Air Force reservist fights ouster

Richard Roesler And Amy Cannata Staff writers

OLYMPIA – A longtime Air Force reservist from Spokane plans to file suit in federal court today, seeking to stop the military from kicking her out for being a lesbian.

Maj. Margaret H. Witt, a flight nurse with the Air Force Reserve, said in an interview Tuesday night that the service cut off her pay and stopped her from participating in training and missions in November 2004.

“I want the chance to do the job that I trained for, for over half my life,” said Witt, 42. “It’s who I am.”

She and her lawyers plan to detail the lawsuit this morning at a press conference in Seattle. Witt, who works as a Spokane physical therapist in civilian life, said she’s not looking forward to the public limelight.

“I’m a very private person,” she said. “I just want to be an average citizen and do my job.”

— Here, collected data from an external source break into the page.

Lemma File_from_form_raises self x e :
  File.from_form self x = Raise e → form_exception e.
Proof.
  unfold File.from_form, getattr_files, Form_getitem.
  destruct x as [f|r]; simpl.
  - destruct (form_data f !! "files"); simpl; by intros [= <-].
  - destruct (_ && _); [|done].
    intros E. apply raise_required_raises in E as (e' & [= <-] & He). done.
Qed.

Lemma self_from_form_raises self x e :
  Widget.self_from_form self x = Raise e → form_exception e.
Proof.
  unfold Widget.self_from_form.
  destruct (cls self);
    first [ apply Widget_from_form_raises | apply text_from_form_raises
          | apply File_from_form_raises ].
Qed.

Lemma get_value_raises self f e :
  Widget.get_value self f = Raise e → form_exception e.
Proof.
  unfold Widget.get_value.
  destruct (Widget.self_from_form self (AForm f)) as [v|e'] eqn:E; simpl.
  - unfold Widget.process_out. intros P.
    apply process_raises in P as [err ->]. done.
  - intros [= <-]. by eapply self_from_form_raises.
Qed.

(** ** How the loop of [Form.process] ends *)

Section FormLoopExit.
Variable f : Form.

(** An exception that ends the loop was raised by [get_value] of a widget,
    and is no validation failure. *)
Lemma loop_raised items : ∀ st e,
  (Form.loop f items st).2 = Some e →
  ∃ n w, (n, w) ∈ items ∧ Widget.get_value w f = Raise e
         ∧ validation_only (Widget.get_value w f) = false.
Proof.
  induction items as [|[n w] items IH]; intros st e; simpl; [done|].
  destruct (Widget.get_value w f) as [v|e'] eqn:G.
  - intros L. destruct (IH _ _ L) as (n' & w' & Hin & G' & V').
    exists n', w'. split; [by apply elem_of_cons; right | done].
  - destruct e' as [err| | | | | | | | | |];
      try (intros [= <-]; exists n, w; rewrite G;
           split; [by apply elem_of_cons; left | done]).
    intros L. destruct (IH _ _ L) as (n' & w' & Hin & G' & V').
    exists n', w'. split; [by apply elem_of_cons; right | done].
Qed.

(** The loop runs to its end only when every widget returned or raised a
    validation failure. *)
Lemma loop_completes items : ∀ st,
  (Form.loop f items st).2 = None →
  Forall (λ nw, validation_only (Widget.get_value nw.2 f) = true) items.
Proof.
  induction items as [|[n w] items IH]; intros st; simpl; [by constructor|].
  destruct (Widget.get_value w f) as [v|e'] eqn:G.
  - intros L. constructor; [simpl; by rewrite G | by eapply IH].
  - destruct e' as [err| | | | | | | | | |]; try discriminate.
    intros L. constructor; [simpl; by rewrite G | by eapply IH].
Qed.

Lemma run_widgets_completes :
  (Form.run_widgets f).2 = None →
  ∀ n w, form_data f !! n = Some w →
         validation_only (Widget.get_value w f) = true.
Proof.
  intros L n w Hw. apply loop_completes in L.
  rewrite Forall_forall in L. apply (L (n, w)).
  by apply elem_of_map_to_list.
Qed.

(** What [Form.process] raises when the loop was left. *)
Lemma process_loop_left e :
  (Form.run_widgets f).2 = Some e →
  ∀ obj kw, Form.process f obj kw = Raise e.
Proof.
  intros L obj kw. unfold Form.process.
  destruct (Form.run_widgets f) as [st raised]. simpl in L. by subst.
Qed.
End FormLoopExit.

(** X1. When [Form.process] raises [FormError], the errors it carries are
    not empty and are those of the form: an entry for each widget whose
    [get_value] raised a validation failure, that failure, and no other
    entry; [error_dict] holds the message of each. *)
Theorem FormError_carries_the_failures (f : Form) (obj : pyval)
    (kw : gmap string pyval) (errs : gmap string Error) :
  Form.process f obj kw = Raise (FormError errs) →
  errs ≠ ∅
  ∧ (∀ n e, errs !! n = Some e ↔
            ∃ w, form_data f !! n = Some w
                 ∧ Widget.get_value w f = Raise (processors_Error e))
  ∧ (∀ n m, error_dict errs !! n = Some m ↔
            ∃ w c, form_data f !! n = Some w
                   ∧ Widget.get_value w f
                     = Raise (processors_Error (mkError c m))).
Proof.
  intros P. destruct (Form.run_widgets f).2 as [e|] eqn:L.
  { rewrite (process_loop_left f e L) in P. injection P as ->.
    apply loop_raised in L as (n & w & _ & G & _).
    by apply get_value_raises in G. }
  pose proof (run_widgets_completes f L) as HV.
  destruct (run_widgets_spec f HV) as (st & R & A & E & _).
  unfold Form.process in P. rewrite R in P.
  destruct (0 <? size (Form.errors st))%nat eqn:S.
  - injection P as <-. apply Nat.ltb_lt in S.
    assert (Hchar : ∀ n e, Form.errors st !! n = Some e ↔
              ∃ w, form_data f !! n = Some w
                   ∧ Widget.get_value w f = Raise (processors_Error e)).
    { intros n e. rewrite E. split.
      - destruct (form_data f !! n) as [w|]; simpl; [|done].
        intros Hw. exists w. split; [done|].
        destruct (Widget.get_value w f) as [|[]]; simpl in Hw; congruence.
      - intros (w & Hw & G). rewrite Hw. simpl. by rewrite G. }
    split_and!; [apply map_size_non_empty_iff; lia | done |].
    intros n m. unfold error_dict. rewrite lookup_fmap, fmap_Some. split.
    + intros ([c m'] & He & ->). apply Hchar in He as (w & Hw & G).
      by exists w, c.
    + intros (w & c & Hw & G). exists (mkError c m). split; [|done].
      apply Hchar. by exists w.
  - by apply process_not_FormError in P.
Qed.

Lemma FormError_carries_the_failures_witness :
  error_dict {[ "title" := mkError "required" "This field is required" ]}
    !! "title"
  = Some "This field is required"
  ∧ Widget.get_value title_widget (form_of two_widgets (Some body_only))
    = Raise (required_error "This field is required").
Proof.
  destruct (FormError_carries_the_failures
              (form_of two_widgets (Some body_only)) VNone ∅
              {[ "title" := mkError "required" "This field is required" ]}
              eq_refl) as (_ & P & Q).
  split; [reflexivity|].
  destruct (proj1 (P "title" (mkError "required" "This field is required"))
              eq_refl) as (w & Hw & G).
  injection Hw as <-. exact G.
Defined.

(** X2. When [Form.process] returns a value, [get_value] of every widget
    of the form returned one: no failure of a widget is passed over. *)
Theorem process_returns_only_without_failure (f : Form) (obj : pyval)
    (kw : gmap string pyval) (v : pyval) :
  Form.process f obj kw = Ok v →
  ∀ n w, form_data f !! n = Some w →
         ∃ v', Widget.get_value w f = Ok v'.
Proof.
  intros P n w Hw. destruct (Form.run_widgets f).2 as [e|] eqn:L.
  { by rewrite (process_loop_left f e L) in P. }
  pose proof (run_widgets_completes f L) as HV.
  destruct (run_widgets_spec f HV) as (st & R & A & E & _).
  unfold Form.process in P. rewrite R in P.
  destruct (0 <? size (Form.errors st))%nat eqn:S; [done|].
  apply Nat.ltb_ge in S.
  assert (Hnil : Form.errors st = ∅) by (apply map_size_empty_iff; lia).
  specialize (E n). rewrite Hnil, lookup_empty, Hw in E. simpl in E.
  specialize (HV n w Hw).
  destruct (Widget.get_value w f) as [v'|[]]; try done. by exists v'.
Qed.

Lemma process_returns_only_without_failure_witness :
  ∃ v', Widget.get_value title_widget (form_of two_widgets (Some both_fields))
        = Ok v'.
Proof.
  apply (process_returns_only_without_failure
           (form_of two_widgets (Some both_fields)) VNone ∅
           (VDict {[ "obj" := VNone;
                     "formdata" := VDict {[ "title" := VForm;
                                            "body" := VForm ]} ]})
           eq_refl "title" title_widget eq_refl).
Defined.

(** ** Text inputs and file widgets inside a form *)

(** [get_value] hands the form to [from_form]; where [Input.from_form] and
    [Textarea.from_form] read [request.form], the form looks for a widget
    named [form]. *)
Lemma get_value_text_input self f :
  text_input (cls self) = true →
  Widget.get_value self f
  = match form_data f !! "form" with
    | None => Raise (KeyError "form")
    | Some _ => Raise (AttributeError "RenderContext" "get")
    end.
Proof.
  intros Hc. unfold Widget.get_value, Widget.self_from_form.
  destruct (cls self); try discriminate Hc;
    unfold Input.from_form, Textarea.from_form, getattr_form, Form_getitem;
    by destruct (form_data f !! "form").
Qed.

She’s been with the Air Force for nearly 19 years, she said, deploying as an operating room nurse in a U.S. military hospital in Germany during Desert Storm and serving as a flight nurse in Oman in 2003. She said she’s assigned to the 446th Aeromedical Evacuation Squadron, a reservist unit based at McChord Air Force base near Tacoma.

A spokeswoman for the unit said Tuesday night that she was unfamiliar with any such case and was unable to immediately reach other unit officials who might be.

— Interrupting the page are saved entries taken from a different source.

(** The rows of a grouped table, with the members of their groups. *)
Lemma groupby_agg_rows (by_cols : list string) (spec : list (string * reducer))
    (df out : DataFrame) (o : row) :
  NoDup by_cols → NoDup spec.*1 → (∀ c, c ∈ by_cols → c ∉ spec.*1) →
  groupby_agg false by_cols spec df = Ok out → o ∈ rows out →
  let members := filter (λ r, row_key by_cols r = row_key by_cols o) (rows df) in
  members ≠ []
  ∧ ∀ c f, (c, f) ∈ spec → cell_at o c = reduce f ((λ r, cell_at r c) <$> members).
Proof.
  intros Hnd Hspec Hdisj Hout Ho. cbv zeta.
  destruct (decide (by_cols = [])) as [->|Hne]; [done|].
  rewrite groupby_agg_ok in Hout by done. injection Hout as <-. cbn [rows] in Ho.
  apply list_elem_of_fmap in Ho as (k & -> & Hk).
  assert (row_key by_cols
            (agg_row by_cols spec k (group_members false by_cols (rows df) k)) = k)
    as Hkey.
  { apply row_key_agg_row; [done|]. by eapply group_keys_length. }
  rewrite Hkey. split.
  - apply elem_of_group_keys in Hk as (r & Hr & Hrk). intros Hnil.
    assert (r ∈ filter (λ r, row_key by_cols r = k) (rows df)) as Hin
      by by apply list_elem_of_filter.
    rewrite Hnil in Hin. by apply elem_of_nil in Hin.
  - intros c f Hcf. apply cell_at_agg_row_metric; [done..|].
    intros Hc. apply (Hdisj c Hc). apply list_elem_of_fmap. by exists (c, f).
Qed.

(** X6. In the aggregate of a table that holds a candidate key column,
    every row stands for a group that is not empty, and each metric column
    the table holds is reduced over the rows of that group: the sum for the
    answered, outbound, wrap-up, handle and logged-in columns, the mean for
    the average handle time, the first value that is not missing for the
    log-in and log-out times.  The statement is for tables whose summed and
    averaged columns hold no text. *)
Theorem aggregates_reduce_each_group (df : DataFrame) (c0 : string) :
  c0 ∈ key_candidates → c0 ∈ columns df →
  (∀ r c f s, r ∈ rows df → (c, f) ∈ perf_metrics ++ status_metrics → f ≠ First →
              cell_at r c ≠ Str s) →
  let by_cols := present df key_candidates in
  ∃ P S,
    aggregate_perf df = Ok P ∧ aggregate_status df = Ok S
    ∧ (∀ o, o ∈ rows P →
         let members := filter (λ r, row_key by_cols r = row_key by_cols o) (rows df) in
         members ≠ []
         ∧ ∀ c f, (c, f) ∈ perf_metrics → c ∈ columns df →
                  cell_at o c = reduce f ((λ r, cell_at r c) <$> members))
    ∧ (∀ o, o ∈ rows S →
         let members := filter (λ r, row_key by_cols r = row_key by_cols o) (rows df) in
         members ≠ []
         ∧ ∀ c f, (c, f) ∈ status_metrics → c ∈ columns df →
                  cell_at o c = reduce f ((λ r, cell_at r c) <$> members)).
Proof.
  intros Hc0 Hdf _ by_cols.
  assert (by_cols ≠ []) as Hne.
  { intros Hnil. assert (c0 ∈ by_cols) as Hin by by apply elem_of_present.
    rewrite Hnil in Hin. by apply elem_of_nil in Hin. }
  assert (∀ ms : list (string * reducer),
            (∀ c, c ∈ key_candidates → ¬ (c ∈ ms.*1)) →
                ∀ c, c ∈ by_cols → c ∉ (filter (λ cf, cf.1 ∈ columns df) ms).*1)
    as Hdisj.
  { intros ms Hms c [_ Hc]%elem_of_present Hin%elem_of_filtered_names.
    by apply (Hms c). }
  destruct (groupby_agg_partition by_cols
              (filter (λ cf, cf.1 ∈ columns df) perf_metrics) df Hne (NoDup_present df))
    as (P & HP & _).
  destruct (groupby_agg_partition by_cols
              (filter (λ cf, cf.1 ∈ columns df) status_metrics) df Hne (NoDup_present df))
    as (S & HS & _).
  exists P, S. split; [done|]. split; [done|]. split.
  - intros o Ho.
    destruct (groupby_agg_rows _ _ _ _ o (NoDup_present df)
                (NoDup_filtered_metrics df perf_metrics ltac:(compute_done))
                (Hdisj perf_metrics (λ c Hc, proj1 (key_is_no_metric c Hc))) HP Ho)
      as [Hmem Hcells].
    split; [done|]. intros c f Hcf Hc. apply Hcells. by apply list_elem_of_filter.
  - intros o Ho.
    destruct (groupby_agg_rows _ _ _ _ o (NoDup_present df)
                (NoDup_filtered_metrics df status_metrics ltac:(compute_done))
                (Hdisj status_metrics (λ c Hc, proj2 (key_is_no_metric c Hc))) HS Ho)
      as [Hmem Hcells].
    split; [done|]. intros c f Hcf Hc. apply Hcells. by apply list_elem_of_filter.
Qed.

(* ================================================================ *)
(** ** Further properties of the template writer *)
(* ================================================================ *)

(** A cell that holds a number or nothing converts without error. *)
Lemma float_or_zero_number (cols : list string) (r : row) (c : string) (d : pyval) :
  (∀ s, cell_at r c ≠ Str s) → pd_isna d = true ∨ (∃ q, d = PFloat (FNum q)) →
  ∃ q, float_or_zero (row_get cols r c d) = Ok (FNum q).
Proof.
  intros Hc Hd. unfold float_or_zero, row_get. case_bool_decide.
  - destruct (cell_at r c) as [|q|s] eqn:Hcell; simpl; eauto. by destruct (Hc s).
  - destruct Hd as [->|[q ->]]; simpl; eauto.
Qed.

Lemma float_or_none_number (cols : list string) (r : row) (c : string) :
  (∀ s, cell_at r c ≠ Str s) →
  float_or_none (row_get cols r c PNone) = Ok None
  ∨ ∃ q, float_or_none (row_get cols r c PNone) = Ok (Some (FNum q)).
Proof.
  intros Hc. unfold float_or_none, row_get. case_bool_decide; [|by left].
  destruct (cell_at r c) as [|q|s] eqn:Hcell; simpl; eauto. by destruct (Hc s).
Qed.

Lemma row_record_total (cols : list string) (r : row) :
  (∀ c s, c ∈ number_columns → cell_at r c ≠ Str s) →
  ∃ rec, row_record cols r = Ok rec.
Proof.
  intros Hnum. unfold row_record.
  assert (∃ d, match row_get cols r "Interval Start" PNone with
               | PStr _ => parse_interval_date (row_get cols r "Interval Start" PNone)
               | _ => Ok today
               end = Ok d) as [d ->].
  { destruct (row_get cols r "Interval Start" PNone); eauto using parse_interval_date_ok. }
  cbn [mbind result_bind]. rewrite seconds_to_excel_time_ok. cbn [mbind result_bind].
  destruct (float_or_zero_number cols r "Answered" PNone) as [a ->];
    [intros s; apply Hnum; compute_done|by left|].
  cbn [mbind result_bind].
  destruct (float_or_zero_number cols r "Outbound" PNone) as [ob ->];
    [intros s; apply Hnum; compute_done|by left|].
  cbn [mbind result_bind].
  destruct (float_or_zero_number cols r "Total Inbound Booking" (PFloat (FNum (qz 0))))
    as [b ->]; [intros s; apply Hnum; compute_done|right; eauto|].
  cbn [mbind result_bind].
  destruct (float_or_zero_number cols r "Total ACW" PNone) as [acw ->];
    [intros s; apply Hnum; compute_done|by left|].
  cbn [mbind result_bind]. rewrite seconds_to_excel_time_ok. cbn [mbind result_bind].
  assert (∃ avg, (float_or_none (row_get cols r "Total Handle" PNone)
                  ≫= λ th, avg_handle th (FNum a) (row_get cols r "Avg Handle" PNone))
                 = Ok avg) as [avg Havg].
  { assert (∃ x, float_or_none (row_get cols r "Avg Handle" PNone) = Ok x) as [x Hx].
    { destruct (float_or_none_number cols r "Avg Handle") as [->|[q ->]]; eauto.
      intros s; apply Hnum; compute_done. }
    destruct (float_or_none_number cols r "Total Handle") as [->|[q ->]].
    - intros s; apply Hnum; compute_done.
    - cbn [mbind result_bind]. unfold avg_handle. eauto.
    - cbn [mbind result_bind]. unfold avg_handle.
      destruct (truthy (FNum q) && truthy (FNum a)) eqn:Htr; [|eauto].
      apply andb_true_iff in Htr as [_ Ha]. unfold py_div. simpl in Ha.
      rewrite bool_decide_eq_false_2 by (by apply bool_decide_eq_true_1 in Ha).
      simpl. eauto. }
  destruct (float_or_none (row_get cols r "Total Handle" PNone)) as [th|]; [|done].
  cbn [mbind result_bind] in Havg |- *. rewrite Havg. cbn [mbind result_bind].
  rewrite seconds_to_hhmmss_time_ok. cbn [mbind result_bind].
  unfold py_int. cbn [mbind result_bind]. eauto.
Qed.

“I would caution you that you only have one side of the story,” said Lt. Col. Anna Sullivan.

At President Bill Clinton’s prompting, the U.S. military in 1994 adopted a “don’t ask, don’t tell” policy on gays and lesbians. The change prevented military officials from discharging suspected homosexuals – and barred them from even inquiring about a person’s sexual orientation. But people who acknowledge they’re homosexual can still be booted from service.

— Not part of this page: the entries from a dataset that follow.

(** The terminal prices of a run over the reals, one per path. *)
Definition terminal_reals (p : Params) (g : rng) : list R :=
  map (fun zrow =>
         gbm p (T p / IZR (num_steps p)) zrow (Z.to_nat (num_steps p)))
      (fill_normal g (Z.to_nat (num_simulations p))
                     (Z.to_nat (num_steps p))).

(** The number of reals of a list strictly above [k]. *)
Definition count_above (k : R) (xs : list R) : nat :=
  length (filter (fun x => Rltb k x) xs).

(** The stream of the opposite draws. *)
Definition mirrored (g : rng) : rng := fun k => - g k.

(** The parameters with another strike. *)
Definition with_strike (k : R) (p : Params) : Params :=
  {| S0 := S0 p; K := k; T := T p; r := r p; sigma := sigma p;
     num_simulations := num_simulations p; num_steps := num_steps p |}.

(** A value that is not negative: a number at or above zero, plus infinity,
    or NaN. *)
Definition never_negative (v : float64) : Prop :=
  match v with
  | Num x => 0 <= x
  | Inf negative => negative = false
  | NaN => True
  end.

(** A count of moderate size: the date axis of line 40 stays inside the
    calendar and numpy can hold the dimension. *)
Definition moderate_count (n : Z) : Prop := (- 1000000 <= n <= 1000000)%Z.

(** The script's parameters with no step, with a negative number of steps,
    and with a negative number of paths. *)
Definition no_step_params : Params :=
  {| S0 := 255.78; K := 265.00; T := 1.0; r := 0.041; sigma := 0.28;
     num_simulations := 10000; num_steps := 0 |}.

Definition negative_steps_params : Params :=
  {| S0 := 255.78; K := 265.00; T := 1.0; r := 0.041; sigma := 0.28;
     num_simulations := 10000; num_steps := -252 |}.

Definition negative_paths_params : Params :=
  {| S0 := 255.78; K := 265.00; T := 1.0; r := 0.041; sigma := 0.28;
     num_simulations := -10000; num_steps := 252 |}.

(** * The same sections of the script on binary64 values

    A second embedding of lines 29-36 and 44-59, on Rocq's primitive
    binary64 floats, whose arithmetic is IEEE 754's and so Python's and
    numpy's, bit for bit.  It is used to run the script where rounding,
    underflow and overflow decide a property.  It returns [Undetermined]
    where the value is the math library's choice and not IEEE 754's:
    [np.exp] away from its saturated ranges and from zero, [sigma**2] for a
    volatility other than zero (C's [pow]), sums of eight terms or more
    (numpy adds those pairwise) and counts beyond 2^53. *)

Module Binary64.

Import PrimFloat.
Local Open Scope float_scope.
Set Warnings "-inexact-float".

From 1994 through the end of fiscal year 2003, according to Department of Defense statistics, 9,500 military members were discharged for being homosexuals. The number of such cases, however, has dropped in recent years. The 653 service members kicked out under the policy in 2004, according to the department, were the fewest in eight years.

Responding to a Government Accountability Office report that the policy strips away critical troops and costs millions of dollars in training replacements, Undersecretary of Defense David S.C. Chu said last year that such discharges make up about 10 percent of unplanned discharges. Far higher, he said, are the numbers of service members discharged for getting pregnant, using drugs, breaking laws or getting fat.

Repeated court challenges to the military policy in the 1990s all failed. But critics of the ban took hope in 2003, when the Supreme Court struck down a Texas sodomy law. In 2004, a dozen ex-military members filed a lawsuit – Cook v. Rumsfeld – challenging the policy. The case is being considered by a U.S. District Court judge in Massachusetts.

Witt said Tuesday that she didn’t want to go into detail about how the military learned she was a lesbian.

“I certainly didn’t tell them,” she said. “Allegations were made, and an investigation was started. I don’t want to get anyone else involved. This is between me and the Air Force now.”

With U.S. forces battling insurgents in Iraq, Witt said, her nursing skills are badly needed. The military’s longtime policy of discharging gays and lesbians “is hurting our military,” she said.

“I’m a flight nurse and an operating room nurse, and those are two pretty busy jobs right now,” she said. “I’m useful to the military. Especially now.”